─── Supplied information ───
(* ===== verification/Rbac.v ===== *)
(** Role-based groups ([crates/authz-core/src/rbac]): role definitions and
    their compilation to Cedar permit statements ([mod.rs], [permits.rs]),
    inheritance resolution, and the validation of group writes
    ([validation.rs]). *)

From S2P Require Import Prelude RustStr Ident.

Module Rbac.
Record RbacEntry := {
  name : string;
  description : option string;
  inherits : list string;
  allow : list string;
  tenant_scoped : bool;
}.
Record TenantConfig := {
  enabled : bool;
  principal_attribute : string;
  resource_attribute : string;
}.
Definition tenant_default : TenantConfig :=
  {| enabled := true; principal_attribute := "tenant_id"; resource_attribute := "tenant_id" |}.

Definition quote : ascii := "034"%char.
Definition backslash : ascii := "092"%char.
Definition nl : string := String "010"%char "".

(** [char::is_control] over UTF-8 bytes: U+0000..U+001F, U+007F, and
    U+0080..U+009F, encoded [C2 80] to [C2 9F]. *)
Fixpoint has_control (s : string) : bool :=
  match s with
  | EmptyString => false
  | String a rest =>
      (byte_val a <? 32)%N || (byte_val a =? 127)%N ||
      ((byte_val a =? 194)%N &&
       match rest with
       | String b _ => (128 <=? byte_val b)%N && (byte_val b <=? 159)%N
       | EmptyString => false
       end) ||
      has_control rest
  end.

(** [{value:?}]: a quoted string with its escapes; bytes outside ASCII are
    printed as they are. *)
Definition hex_digit (n : N) : ascii :=
  if (n <? 10)%N then ascii_of_N (48 + n) else ascii_of_N (87 + n).
Definition debug_char (a : ascii) : string :=
  let v := byte_val a in
  if Ascii.eqb a quote then String backslash (String quote "")
  else if Ascii.eqb a backslash then String backslash (String backslash "")
  else if (v =? 9)%N then String backslash "t"
  else if (v =? 10)%N then String backslash "n"
  else if (v =? 13)%N then String backslash "r"
  else if (v =? 0)%N then String backslash "0"
  else if (v <? 32)%N || (v =? 127)%N then
    String backslash "u{" +:+
    (if (v <? 16)%N then "" else String (hex_digit (v / 16)) "") +:+
    String (hex_digit (v mod 16)) "}"
  else String a "".
Fixpoint debug_chars (s : string) : string :=
  match s with EmptyString => "" | String a s => debug_char a +:+ debug_chars s end.
Definition debug_str (s : string) : string := String quote (debug_chars s +:+ String quote "").

Definition validate_cedar_ident (value label : string) : result string () :=
  if is_empty value then Err (label +:+ " must not be empty")
  else if contains_char quote value || contains_char backslash value || has_control value
  then Err (label +:+ " contains invalid characters: " +:+ debug_str value)
  else Ok ().

(** One element of the [action in] list, and the clauses of the statement. *)
Definition action_ref (namespace a : string) : string :=
  namespace +:+ "::Action::" +:+ String quote (a +:+ String quote "").
Definition scope_clause (e : RbacEntry) (tenant : TenantConfig) : string :=
  if tenant_scoped e && enabled tenant
  then "  resource" +:+ nl +:+ ") when { principal." +:+ principal_attribute tenant +:+
       " == resource." +:+ resource_attribute tenant +:+ " };"
  else "  resource" +:+ nl +:+ ");".
Definition statement (e : RbacEntry) (tenant : TenantConfig) (namespace : string) : string :=
  "permit(" +:+ nl +:+
  "  principal in " +:+ namespace +:+ "::Group::" +:+
    String quote (name e +:+ String quote ("," +:+ nl +:+
  "  action in [" +:+ join ", " (action_ref namespace <$> allow e) +:+ "]," +:+ nl +:+
  scope_clause e tenant)).

Definition compile_rbac_to_cedar (e : RbacEntry) (tenant : TenantConfig) (namespace : string)
    : result string string :=
  _ ← validate_cedar_ident (name e) "role name";
  _ ← (if bool_decide (allow e = [])
       then Err ("RBAC policy '" +:+ name e +:+
                 "' has an empty allow list; cannot compile to Cedar")
       else Ok ());
  _ ← for_each (λ action, validate_cedar_ident action "action") (allow e);
  _ ← (if tenant_scoped e && enabled tenant
       then _ ← validate_cedar_ident (principal_attribute tenant) "tenant principal_attribute";
            validate_cedar_ident (resource_attribute tenant) "tenant resource_attribute"
       else Ok ());
  Ok (statement e tenant namespace).

(** ** Inheritance *)

Definition CYCLE_PREFIX : string := "cycle detected".

(** Both lookup maps; a later entry replaces an earlier one. *)
Definition rbac_map (entries : list RbacEntry) : gmap string RbacEntry :=
  foldl (λ m e, <[name e := e]> m) ∅ entries.

Record walker := {
  collected : list string;
  seen_actions : gset string;
  visiting : gset string;
  visited : gset string;
}.
Definition walker_new : walker :=
  {| collected := []; seen_actions := ∅; visiting := ∅; visited := ∅ |}.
───
- Task instructions:
From the first line to the last, transcribe the records exactly.

- Written reply:
(* ===== verification/Rbac.v ===== *)
(** Role-based groups ([crates/authz-core/src/rbac]): role definitions and
    their compilation to Cedar permit statements ([mod.rs], [permits.rs]),
    inheritance resolution, and the validation of group writes
    ([validation.rs]). *)

From S2P Require Import Prelude RustStr Ident.

Module Rbac.
Record RbacEntry := {
  name : string;
  description : option string;
  inherits : list string;
  allow : list string;
  tenant_scoped : bool;
}.
Record TenantConfig := {
  enabled : bool;
  principal_attribute : string;
  resource_attribute : string;
}.
Definition tenant_default : TenantConfig :=
  {| enabled := true; principal_attribute := "tenant_id"; resource_attribute := "tenant_id" |}.

Definition quote : ascii := "034"%char.
Definition backslash : ascii := "092"%char.
Definition nl : string := String "010"%char "".

(** [char::is_control] over UTF-8 bytes: U+0000..U+001F, U+007F, and
    U+0080..U+009F, encoded [C2 80] to [C2 9F]. *)
Fixpoint has_control (s : string) : bool :=
  match s with
  | EmptyString => false
  | String a rest =>
      (byte_val a <? 32)%N || (byte_val a =? 127)%N ||
      ((byte_val a =? 194)%N &&
       match rest with
       | String b _ => (128 <=? byte_val b)%N && (byte_val b <=? 159)%N
       | EmptyString => false
       end) ||
      has_control rest
  end.

(** [{value:?}]: a quoted string with its escapes; bytes outside ASCII are
    printed as they are. *)
Definition hex_digit (n : N) : ascii :=
  if (n <? 10)%N then ascii_of_N (48 + n) else ascii_of_N (87 + n).
Definition debug_char (a : ascii) : string :=
  let v := byte_val a in
  if Ascii.eqb a quote then String backslash (String quote "")
  else if Ascii.eqb a backslash then String backslash (String backslash "")
  else if (v =? 9)%N then String backslash "t"
  else if (v =? 10)%N then String backslash "n"
  else if (v =? 13)%N then String backslash "r"
  else if (v =? 0)%N then String backslash "0"
  else if (v <? 32)%N || (v =? 127)%N then
    String backslash "u{" +:+
    (if (v <? 16)%N then "" else String (hex_digit (v / 16)) "") +:+
    String (hex_digit (v mod 16)) "}"
  else String a "".
Fixpoint debug_chars (s : string) : string :=
  match s with EmptyString => "" | String a s => debug_char a +:+ debug_chars s end.
Definition debug_str (s : string) : string := String quote (debug_chars s +:+ String quote "").

Definition validate_cedar_ident (value label : string) : result string () :=
  if is_empty value then Err (label +:+ " must not be empty")
  else if contains_char quote value || contains_char backslash value || has_control value
  then Err (label +:+ " contains invalid characters: " +:+ debug_str value)
  else Ok ().

(** One element of the [action in] list, and the clauses of the statement. *)
Definition action_ref (namespace a : string) : string :=
  namespace +:+ "::Action::" +:+ String quote (a +:+ String quote "").
Definition scope_clause (e : RbacEntry) (tenant : TenantConfig) : string :=
  if tenant_scoped e && enabled tenant
  then "  resource" +:+ nl +:+ ") when { principal." +:+ principal_attribute tenant +:+
       " == resource." +:+ resource_attribute tenant +:+ " };"
  else "  resource" +:+ nl +:+ ");".
Definition statement (e : RbacEntry) (tenant : TenantConfig) (namespace : string) : string :=
  "permit(" +:+ nl +:+
  "  principal in " +:+ namespace +:+ "::Group::" +:+
    String quote (name e +:+ String quote ("," +:+ nl +:+
  "  action in [" +:+ join ", " (action_ref namespace <$> allow e) +:+ "]," +:+ nl +:+
  scope_clause e tenant)).

Definition compile_rbac_to_cedar (e : RbacEntry) (tenant : TenantConfig) (namespace : string)
    : result string string :=
  _ ← validate_cedar_ident (name e) "role name";
  _ ← (if bool_decide (allow e = [])
       then Err ("RBAC policy '" +:+ name e +:+
                 "' has an empty allow list; cannot compile to Cedar")
       else Ok ());
  _ ← for_each (λ action, validate_cedar_ident action "action") (allow e);
  _ ← (if tenant_scoped e && enabled tenant
       then _ ← validate_cedar_ident (principal_attribute tenant) "tenant principal_attribute";
            validate_cedar_ident (resource_attribute tenant) "tenant resource_attribute"
       else Ok ());
  Ok (statement e tenant namespace).

(** ** Inheritance *)

Definition CYCLE_PREFIX : string := "cycle detected".

(** Both lookup maps; a later entry replaces an earlier one. *)
Definition rbac_map (entries : list RbacEntry) : gmap string RbacEntry :=
  foldl (λ m e, <[name e := e]> m) ∅ entries.

Record walker := {
  collected : list string;
  seen_actions : gset string;
  visiting : gset string;
  visited : gset string;
}.
Definition walker_new : walker :=
  {| collected := []; seen_actions := ∅; visiting := ∅; visited := ∅ |}.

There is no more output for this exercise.